### DATA SHOWN:
· · · · · · ·

(* ===== verification/Evaluator.v ===== *)
(** * Permission evaluation

    Model of [engine/governance/permission.go] and
    [engine/governance/evaluator.go]: permission rules, the glob matcher, the
    deny → ask → allow resolution for one pattern, its fold over the segments
    of a shell line, the plan-mode gate and the derivation of learned rules. *)

From S2P Require Import Prelude Shell Json Glob.

(** ** Data *)

(** [Effect] is an open string type with three named values. *)
Inductive Effect :=
  | Deny
  | Ask
  | Allow
  | OtherEffect (name : gostr).

#[export] Instance Effect_eq_dec : EqDecision Effect.
Proof. solve_decision. Defined.

Inductive AskProvenance :=
  | AskProvenanceUnknown
  | AskProvenanceConfigured
  | AskProvenanceConfiguredAllowFloor
  | AskProvenanceBuiltinSubstitutionFloor.

#[export] Instance AskProvenance_eq_dec : EqDecision AskProvenance.
Proof. solve_decision. Defined.

Record PermissionDecision := mkDecision {
  DEffect : Effect;
  DReason : gostr;
  DProvenance : AskProvenance;
}.

(** [Scope] is an [int]; a smaller value has higher precedence. *)
Definition Scope : Type := Z.
Definition ScopeManaged : Scope := 0%Z.
Definition ScopeCLI : Scope := 1%Z.
Definition ScopeLocalProject : Scope := 2%Z.
Definition ScopeSharedProject : Scope := 3%Z.
Definition ScopeUser : Scope := 4%Z.
Definition ScopeBuiltinDefault : Scope := 5%Z.

Definition HasHigherPrecedenceThan (s other : Scope) : bool := (s <? other)%Z.

Definition Audience : Type := Z.
Definition AudienceAll : Audience := 0%Z.
Definition AudienceMain : Audience := 1%Z.
Definition AudienceSubagent : Audience := 2%Z.

Record Rule := mkRule {
  RScope : Scope;
  RTool : gostr;
  RPattern : gostr;
  REffect : Effect;
  RExact : bool;
  RAudience : Audience;
}.

Record Evaluator := mkEvaluator {
  rules : list Rule;
  looseSubstitution : bool;
  audience : Audience;
}.

(** ** Construction *)

Definition EvaluatorOption : Type := Evaluator → Evaluator.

· · · · · · ·

### INSTRUCTIONS FOR THE TASK:
Take the line containing "REffect : Effect;" as the first line and the last line of the data above as the final one. Write out these lines and all between them exactly.

### ANSWER SPACE:
  REffect : Effect;
  RExact : bool;
  RAudience : Audience;
}.

Record Evaluator := mkEvaluator {
  rules : list Rule;
  looseSubstitution : bool;
  audience : Audience;
}.

(** ** Construction *)

Definition EvaluatorOption : Type := Evaluator → Evaluator.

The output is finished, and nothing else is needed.